Count all lines holding "preferred" in the data below and say the number, nothing more.
(Exercise material)
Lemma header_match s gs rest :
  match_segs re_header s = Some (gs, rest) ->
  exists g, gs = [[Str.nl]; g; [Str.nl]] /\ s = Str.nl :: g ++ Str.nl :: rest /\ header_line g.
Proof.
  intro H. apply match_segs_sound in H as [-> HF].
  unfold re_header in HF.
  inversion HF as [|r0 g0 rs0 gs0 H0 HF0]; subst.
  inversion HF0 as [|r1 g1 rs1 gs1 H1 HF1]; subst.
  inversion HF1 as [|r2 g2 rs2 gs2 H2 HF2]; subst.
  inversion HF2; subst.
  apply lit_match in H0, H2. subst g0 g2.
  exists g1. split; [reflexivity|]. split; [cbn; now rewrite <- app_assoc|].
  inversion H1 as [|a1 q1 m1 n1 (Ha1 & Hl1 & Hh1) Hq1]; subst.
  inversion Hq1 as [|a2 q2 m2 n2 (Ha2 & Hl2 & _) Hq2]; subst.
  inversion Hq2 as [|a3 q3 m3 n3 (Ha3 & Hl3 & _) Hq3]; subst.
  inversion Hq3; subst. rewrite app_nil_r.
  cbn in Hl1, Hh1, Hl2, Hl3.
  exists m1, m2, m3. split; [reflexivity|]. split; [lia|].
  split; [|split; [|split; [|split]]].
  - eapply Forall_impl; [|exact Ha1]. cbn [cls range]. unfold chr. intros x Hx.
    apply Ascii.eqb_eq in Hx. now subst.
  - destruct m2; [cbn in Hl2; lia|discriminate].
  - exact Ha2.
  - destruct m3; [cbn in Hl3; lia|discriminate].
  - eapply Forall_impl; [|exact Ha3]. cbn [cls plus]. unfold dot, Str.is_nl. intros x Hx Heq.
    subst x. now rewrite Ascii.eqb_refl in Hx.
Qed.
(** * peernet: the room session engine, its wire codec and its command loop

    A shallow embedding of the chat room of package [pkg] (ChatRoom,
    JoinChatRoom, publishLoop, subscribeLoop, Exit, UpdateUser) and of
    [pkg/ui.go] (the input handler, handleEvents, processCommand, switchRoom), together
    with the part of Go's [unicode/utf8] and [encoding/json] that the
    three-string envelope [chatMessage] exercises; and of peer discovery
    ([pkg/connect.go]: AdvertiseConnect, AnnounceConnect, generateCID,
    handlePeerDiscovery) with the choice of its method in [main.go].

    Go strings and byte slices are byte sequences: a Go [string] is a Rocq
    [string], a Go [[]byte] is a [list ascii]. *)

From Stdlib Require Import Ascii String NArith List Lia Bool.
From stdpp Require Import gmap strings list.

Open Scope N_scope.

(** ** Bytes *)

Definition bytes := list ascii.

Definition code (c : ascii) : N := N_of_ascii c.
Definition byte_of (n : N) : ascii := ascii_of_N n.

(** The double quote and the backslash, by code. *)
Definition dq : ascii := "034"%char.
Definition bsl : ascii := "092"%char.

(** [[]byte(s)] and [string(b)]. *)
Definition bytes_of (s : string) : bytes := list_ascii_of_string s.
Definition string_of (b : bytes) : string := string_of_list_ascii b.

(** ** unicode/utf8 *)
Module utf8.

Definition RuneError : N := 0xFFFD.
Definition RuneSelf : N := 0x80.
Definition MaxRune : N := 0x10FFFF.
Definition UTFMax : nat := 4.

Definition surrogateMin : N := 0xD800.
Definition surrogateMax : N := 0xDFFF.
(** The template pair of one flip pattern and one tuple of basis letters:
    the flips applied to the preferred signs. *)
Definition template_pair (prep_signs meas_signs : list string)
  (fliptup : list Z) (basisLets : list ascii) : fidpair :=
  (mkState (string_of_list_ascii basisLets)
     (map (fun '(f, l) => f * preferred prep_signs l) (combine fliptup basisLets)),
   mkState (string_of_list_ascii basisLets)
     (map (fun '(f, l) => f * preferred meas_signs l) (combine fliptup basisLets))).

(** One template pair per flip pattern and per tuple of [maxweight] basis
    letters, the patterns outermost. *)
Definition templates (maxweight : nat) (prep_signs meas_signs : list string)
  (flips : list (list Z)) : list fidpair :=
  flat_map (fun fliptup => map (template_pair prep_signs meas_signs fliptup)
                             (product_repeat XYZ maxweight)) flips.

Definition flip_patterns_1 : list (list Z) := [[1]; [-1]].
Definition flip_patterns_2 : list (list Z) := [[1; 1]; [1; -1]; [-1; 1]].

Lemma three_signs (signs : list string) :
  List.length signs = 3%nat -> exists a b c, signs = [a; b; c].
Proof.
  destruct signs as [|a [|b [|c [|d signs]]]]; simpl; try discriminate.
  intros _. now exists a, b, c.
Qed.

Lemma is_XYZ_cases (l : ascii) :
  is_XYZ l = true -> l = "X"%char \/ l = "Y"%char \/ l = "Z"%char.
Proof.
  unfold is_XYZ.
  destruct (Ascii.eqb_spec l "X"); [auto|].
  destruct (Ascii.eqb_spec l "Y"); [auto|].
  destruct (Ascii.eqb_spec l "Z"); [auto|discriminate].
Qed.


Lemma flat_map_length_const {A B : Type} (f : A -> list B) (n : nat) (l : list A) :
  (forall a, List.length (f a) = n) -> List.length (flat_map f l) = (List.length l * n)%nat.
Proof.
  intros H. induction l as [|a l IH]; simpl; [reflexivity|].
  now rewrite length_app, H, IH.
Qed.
(End Exercise material)
(Exercise material)
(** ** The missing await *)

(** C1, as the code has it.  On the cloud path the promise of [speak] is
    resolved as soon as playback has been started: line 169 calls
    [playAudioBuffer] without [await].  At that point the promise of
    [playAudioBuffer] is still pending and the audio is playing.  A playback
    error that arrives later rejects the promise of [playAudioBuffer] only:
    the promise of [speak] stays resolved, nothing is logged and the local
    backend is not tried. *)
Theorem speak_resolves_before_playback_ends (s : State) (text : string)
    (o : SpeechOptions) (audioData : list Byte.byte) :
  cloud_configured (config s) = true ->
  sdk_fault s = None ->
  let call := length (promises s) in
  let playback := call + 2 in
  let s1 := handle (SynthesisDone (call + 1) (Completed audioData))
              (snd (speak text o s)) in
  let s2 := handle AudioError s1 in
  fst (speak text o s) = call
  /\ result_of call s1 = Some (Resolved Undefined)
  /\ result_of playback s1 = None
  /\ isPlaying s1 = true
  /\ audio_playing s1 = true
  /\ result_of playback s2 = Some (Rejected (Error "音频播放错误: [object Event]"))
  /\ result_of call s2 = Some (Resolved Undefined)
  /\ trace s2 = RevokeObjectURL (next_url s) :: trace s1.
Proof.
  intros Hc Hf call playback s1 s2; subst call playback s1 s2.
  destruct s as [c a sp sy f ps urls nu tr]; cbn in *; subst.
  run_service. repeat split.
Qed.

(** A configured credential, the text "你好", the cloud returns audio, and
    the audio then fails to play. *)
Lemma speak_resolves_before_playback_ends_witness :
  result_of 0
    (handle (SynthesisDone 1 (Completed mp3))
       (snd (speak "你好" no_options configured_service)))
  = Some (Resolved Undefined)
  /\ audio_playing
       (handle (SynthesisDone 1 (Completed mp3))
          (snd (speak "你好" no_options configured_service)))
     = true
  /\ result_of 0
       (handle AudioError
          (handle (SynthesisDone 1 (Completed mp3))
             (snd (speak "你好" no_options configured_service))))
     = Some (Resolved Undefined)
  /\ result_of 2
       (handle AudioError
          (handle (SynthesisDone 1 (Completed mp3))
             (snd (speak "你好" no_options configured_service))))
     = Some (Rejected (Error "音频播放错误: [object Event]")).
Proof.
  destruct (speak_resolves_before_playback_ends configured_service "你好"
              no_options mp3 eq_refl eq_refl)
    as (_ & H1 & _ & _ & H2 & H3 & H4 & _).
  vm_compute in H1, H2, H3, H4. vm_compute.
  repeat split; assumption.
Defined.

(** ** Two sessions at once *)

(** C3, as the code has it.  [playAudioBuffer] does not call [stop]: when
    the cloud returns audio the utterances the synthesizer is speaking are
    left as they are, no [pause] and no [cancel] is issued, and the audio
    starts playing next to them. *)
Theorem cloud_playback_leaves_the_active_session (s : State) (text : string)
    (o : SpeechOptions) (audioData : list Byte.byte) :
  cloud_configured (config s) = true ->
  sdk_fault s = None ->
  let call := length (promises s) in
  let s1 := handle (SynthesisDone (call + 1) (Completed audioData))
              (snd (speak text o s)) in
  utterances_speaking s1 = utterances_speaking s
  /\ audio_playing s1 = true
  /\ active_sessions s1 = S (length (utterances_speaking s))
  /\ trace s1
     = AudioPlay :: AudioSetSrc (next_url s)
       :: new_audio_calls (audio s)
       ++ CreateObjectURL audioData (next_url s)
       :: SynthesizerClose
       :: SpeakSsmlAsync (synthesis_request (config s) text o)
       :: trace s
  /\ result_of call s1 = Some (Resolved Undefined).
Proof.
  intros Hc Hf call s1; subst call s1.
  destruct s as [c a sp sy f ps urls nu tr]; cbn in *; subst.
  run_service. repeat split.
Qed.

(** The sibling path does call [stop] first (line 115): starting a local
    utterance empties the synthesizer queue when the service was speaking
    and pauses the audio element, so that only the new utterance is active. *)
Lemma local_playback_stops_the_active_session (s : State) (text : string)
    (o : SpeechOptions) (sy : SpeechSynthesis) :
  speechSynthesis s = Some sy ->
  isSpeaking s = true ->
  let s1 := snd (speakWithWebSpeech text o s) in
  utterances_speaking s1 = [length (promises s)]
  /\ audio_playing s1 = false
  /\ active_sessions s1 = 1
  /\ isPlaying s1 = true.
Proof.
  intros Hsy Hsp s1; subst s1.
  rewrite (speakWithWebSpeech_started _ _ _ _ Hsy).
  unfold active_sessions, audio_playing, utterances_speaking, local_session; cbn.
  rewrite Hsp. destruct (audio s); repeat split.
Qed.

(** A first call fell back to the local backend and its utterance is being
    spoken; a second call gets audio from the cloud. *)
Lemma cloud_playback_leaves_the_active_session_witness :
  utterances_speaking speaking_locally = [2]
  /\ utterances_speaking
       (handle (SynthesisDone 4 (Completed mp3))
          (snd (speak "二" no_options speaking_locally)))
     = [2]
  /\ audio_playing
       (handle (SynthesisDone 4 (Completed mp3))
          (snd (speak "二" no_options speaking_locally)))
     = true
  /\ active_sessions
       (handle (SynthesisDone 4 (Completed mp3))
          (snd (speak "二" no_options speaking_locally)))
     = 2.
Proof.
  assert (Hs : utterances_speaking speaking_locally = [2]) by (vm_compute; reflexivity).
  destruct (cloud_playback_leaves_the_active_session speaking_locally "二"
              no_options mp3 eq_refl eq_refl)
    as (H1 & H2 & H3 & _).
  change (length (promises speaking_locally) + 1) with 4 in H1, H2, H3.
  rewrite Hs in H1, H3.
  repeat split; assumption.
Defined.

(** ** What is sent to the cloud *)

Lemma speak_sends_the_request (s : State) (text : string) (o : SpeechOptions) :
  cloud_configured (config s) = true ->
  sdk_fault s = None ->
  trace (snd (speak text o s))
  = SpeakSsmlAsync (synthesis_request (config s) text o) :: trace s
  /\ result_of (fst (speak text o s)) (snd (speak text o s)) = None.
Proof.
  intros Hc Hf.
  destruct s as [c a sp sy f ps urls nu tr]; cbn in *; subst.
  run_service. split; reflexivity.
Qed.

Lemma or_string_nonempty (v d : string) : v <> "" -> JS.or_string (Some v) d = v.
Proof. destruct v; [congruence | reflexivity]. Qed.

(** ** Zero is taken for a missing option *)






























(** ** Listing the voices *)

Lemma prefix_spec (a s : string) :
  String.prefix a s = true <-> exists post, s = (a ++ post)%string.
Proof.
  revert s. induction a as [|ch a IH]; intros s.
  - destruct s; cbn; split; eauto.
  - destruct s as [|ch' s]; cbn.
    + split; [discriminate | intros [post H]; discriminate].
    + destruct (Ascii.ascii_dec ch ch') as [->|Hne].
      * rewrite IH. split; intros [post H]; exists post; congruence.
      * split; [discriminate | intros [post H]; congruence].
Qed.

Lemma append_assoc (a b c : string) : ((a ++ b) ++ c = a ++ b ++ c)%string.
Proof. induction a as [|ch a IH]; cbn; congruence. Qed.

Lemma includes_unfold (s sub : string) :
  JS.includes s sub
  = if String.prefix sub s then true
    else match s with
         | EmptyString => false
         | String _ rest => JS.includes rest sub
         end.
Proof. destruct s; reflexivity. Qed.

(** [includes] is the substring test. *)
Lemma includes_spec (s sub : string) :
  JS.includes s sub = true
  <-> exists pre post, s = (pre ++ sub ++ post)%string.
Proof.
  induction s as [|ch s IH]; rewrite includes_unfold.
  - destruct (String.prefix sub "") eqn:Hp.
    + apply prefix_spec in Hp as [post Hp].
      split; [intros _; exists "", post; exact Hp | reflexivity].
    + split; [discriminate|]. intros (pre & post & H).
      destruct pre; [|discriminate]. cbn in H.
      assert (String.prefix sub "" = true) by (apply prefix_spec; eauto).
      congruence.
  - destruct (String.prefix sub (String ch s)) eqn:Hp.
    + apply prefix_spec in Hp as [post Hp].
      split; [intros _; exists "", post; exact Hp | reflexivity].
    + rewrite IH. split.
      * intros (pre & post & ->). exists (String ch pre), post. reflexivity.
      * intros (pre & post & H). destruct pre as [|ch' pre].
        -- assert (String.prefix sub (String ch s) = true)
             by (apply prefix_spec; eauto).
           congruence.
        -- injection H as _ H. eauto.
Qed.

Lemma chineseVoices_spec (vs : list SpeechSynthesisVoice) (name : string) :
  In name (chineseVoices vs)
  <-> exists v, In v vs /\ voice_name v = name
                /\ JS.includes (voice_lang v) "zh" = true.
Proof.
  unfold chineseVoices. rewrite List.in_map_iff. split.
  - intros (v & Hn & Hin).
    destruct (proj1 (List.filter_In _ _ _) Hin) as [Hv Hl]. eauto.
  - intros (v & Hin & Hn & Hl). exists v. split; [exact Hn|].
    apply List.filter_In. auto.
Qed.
(End Exercise material)
#### Answer to the problem:
3